Running the fit command on raw events can cause memory blow-ups. Follow best practices for data preparation.

Use data splitting or partitioning

For large training sets, partition them in multiple Splunk platform searches or chunked intervals:

Index the data as shown in the following example:

index=your_big_index earliest=-30d latest=-15d
| fit MLTKContainer mode=stage ...

Then index another chunked interval from latest=-15d to present.
If your algorithm or code supports incremental or partial training, your notebook can handle partial merges or checkpointing.

Container resource tuning

Review the following options for container resource tuning.

CPU and memory requests

In Kubernetes or OpenShift, set resources.requests.memory and resources.limits.memory to a higher amount if you anticipate large in-memory DataFrames.

Example:

resources:
  requests:
    memory: "4Gi"
  limits:
    memory: "16Gi"

In Docker single-host setups, pass --memory 16g --cpus 4 to limit memory to 16GB and 4 CPU cores. Adjust to your usage.

GPU considerations

If your algorithm relies on GPUs, ensure GPU resource requests with nvidia.com/gpu:1. GPU usage helps with large neural network training, but your code must be optimized for multi-GPU or HPC if you exceed the capacity of a single GPU.

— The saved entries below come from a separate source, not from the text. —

(* ===== verification/Drafts.v ===== *)
(** [kernel.c]: the drafts of an entry point.

    The file has five of them and one helper, written one after the other; the
    closing brace that the second [_start] lacks is read as present.  Everything
    they call is outside the repository and is an event of a history; the division
    instruction of the second [_start] is one as well. *)

From S2P Require Import Prelude Mem History Display Graphics.

Local Open Scope history_scope.

Inductive call :=
  | init_video (addr : Z)
  | isr_install | irq_install | acpi_install | init_paging | init_signal | serial_install
  | kprint (s : list Z)
  | terminal_clear
  | printf (s : list Z)
  | terminal_setcolor (color : Z)
  | initialize_console
  | puts (s : list Z)
  | set_text_color (fg bg : Z)
  | puthex (n : Z)
  | SetIDTR
  | T_ClearScreen (con : Z)
  | T_PutText (con : Z) (s : list Z)
  | T_Printf (con : Z) (fmt : list Z) (args : list arg)
  | div_instruction (dx ax divisor : Z).

(** [TerminalBackendB8000()] answers a pointer; [Spins] is an endless loop. *)
Inductive event := Called (c : call) | TerminalBackendB8000 (con : Z) | Spins.

Class Machine (D : Type) := { do_call : call -> D -> D; backend : D -> Z * D }.

Section Drafts.
Context {D : Type} `{!Machine D}.

Local Abbreviation M := (History.M D event).

Definition do (c : call) : M unit := act (Called c) (do_call c).
Definition spin : M unit := act Spins id ;;; exit.

(** The constants of the console's colours are not in the repository. *)
Variables RED LIGHT_GREY WHITE BLACK : Z.

Definition kernel_main_video (addr : Z) : M unit :=
  do (init_video addr) ;;;
  do isr_install ;;;
  do irq_install ;;;
  do acpi_install ;;;
  do init_paging ;;;
  do init_signal ;;;
  do serial_install ;;;
  do (kprint (str_bytes "Boot success." ++ [10; 10])) ;;;
  do (kprint (str_bytes "88os comes with ABSOLUTELY NO WARRANTY," ++ [10] ++
              str_bytes "to the extent permitted by applicable law." ++ [10])) ;;;
  do (kprint ([10] ++ str_bytes "Type 'help' to get started" ++ [10] ++ str_bytes "> ")).

Fixpoint newlines (n : nat) : M unit :=
  match n with O => ret tt | S n' => do (printf [10]) ;;; newlines n' end.

Definition show_logo : M unit :=
  do terminal_clear ;;;
  do (printf (replicate 8 10)) ;;;
  do (terminal_setcolor 10) ;;;
  newlines 7 ;;;
  do (terminal_setcolor 15).

Definition kernel_main_console : M unit :=
  do initialize_console ;;;
  do (puts (str_bytes "Hello, World!" ++ [10])) ;;;
  do (set_text_color RED LIGHT_GREY) ;;;
  do (puts ([9] ++ str_bytes "Welcome to my OS!" ++ [10])) ;;;
  do (set_text_color WHITE BLACK) ;;;
  do (puts (str_bytes "The address for video memory is: ")) ;;;
  do (puthex 0xb8000) ;;;
  spin.

Definition _start_idtr (kernel_location : Z) : M unit := do SetIDTR.

Definition _start_backend (kernel_location : Z) : M unit :=
  do SetIDTR ;;;
  con <- ask TerminalBackendB8000 backend ;;
  do (T_ClearScreen con) ;;;
  do (T_PutText con (replicate 29 97 ++ [13; 9; 9] ++ str_bytes "XXXX" ++ [10])) ;;;
  do (T_Printf con (str_bytes "%p %x %i %s %c %u" ++ [10])
        [APtr con; ANum 0x41424344; ANum (-1234); ALit (str_bytes "alamakota"); ANum 88; ANum 1234567890123]) ;;;
  do (div_instruction 0 0 0) ;;;
  do (T_PutText con (str_bytes "It came back!")) ;;;
  spin.
End Drafts.

(** [int] division, undefined by zero and for the quotient that does not fit. *)
Definition div (a b : Z) : res Z := int_div a b.

(** [*video_memory = 'X'] *)
Definition main (m : mem) : res mem := store8 m 0xb8000 88.

(** The quotient is truncated; the two undefined cases are all. *)
Lemma div_cases a b :
  - 2 ^ 31 <= a < 2 ^ 31 -> - 2 ^ 31 <= b < 2 ^ 31 ->
  div a b = if decide (b = 0 \/ a = - 2 ^ 31 /\ b = -1) then Undef else Ok (Z.quot a b).
Proof.
  intros Ha Hb. unfold div, int_div. destruct (Z.eqb_spec b 0) as [->|Hne].
  - by rewrite decide_True by auto.
  - destruct (decide _) as [[?|[-> ->]]|Hd]; [done|by vm_compute|]. apply int32_ok.
    pose proof (Z.quot_abs a b Hne) as E. rewrite Z.quot_div_nonneg in E by lia.
    destruct (Z.eq_dec b (-1)) as [->|Hb1]; [change (-1) with (- (1)); rewrite Z.quot_opp_r, Z.quot_1_r by lia; lia|].
    destruct (Z.eq_dec b 1) as [->|Hb2]; [rewrite Z.quot_1_r; lia|].
    assert (Z.abs a / Z.abs b <= 2 ^ 30) as Hd2; [|clear Hd; lia].
    transitivity (2 ^ 31 / Z.abs b); [apply Z.div_le_mono; lia|].
    change (2 ^ 30) with (2 ^ 31 / 2). apply Z.div_le_compat_l; lia.
Qed.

Development and production containers

Development containers might only need a small memory limit for iterative notebook coding with a sample dataset. Production containers often require more robust resource allocations if the final dataset is large. Plan your HPC node or Docker host capacity accordingly.

Data sampling and splitting with SPL

Review methods by which you can use SPL for data sampling and data splitting.

Use the sample command

Using the ML-SPL sample command as follows can randomly downsample events to 10,000, giving a quick dataset for development or prototyping:
| sample 10000
For final model training, remove or reduce sample command usage, or use partial sampling as shown in the following example:
| sample partitions=10 seed=42 | where partition_number<7

Partitioning large data

You can partition data using sample partitions=N or JSON modulo operator.
If your code supports incremental training, you can feed in each partition separately as shown in the following example:

index=your_big_index
| sample partitions=10 seed=42
| where partition_number < 8
| fit MLTKContainer algo=...

Then combine or continue training with other partitions in separate runs.

Data summaries

For extremely large sets of raw data, you can perform an initial stats or timechart command to reduce the data volume as shown in the following example:

index=your_big_index
| stats avg(value) as avg_value, count by some_field
| fit MLTKContainer ...

This approach is useful l for time-series or aggregator-based machine learning tasks.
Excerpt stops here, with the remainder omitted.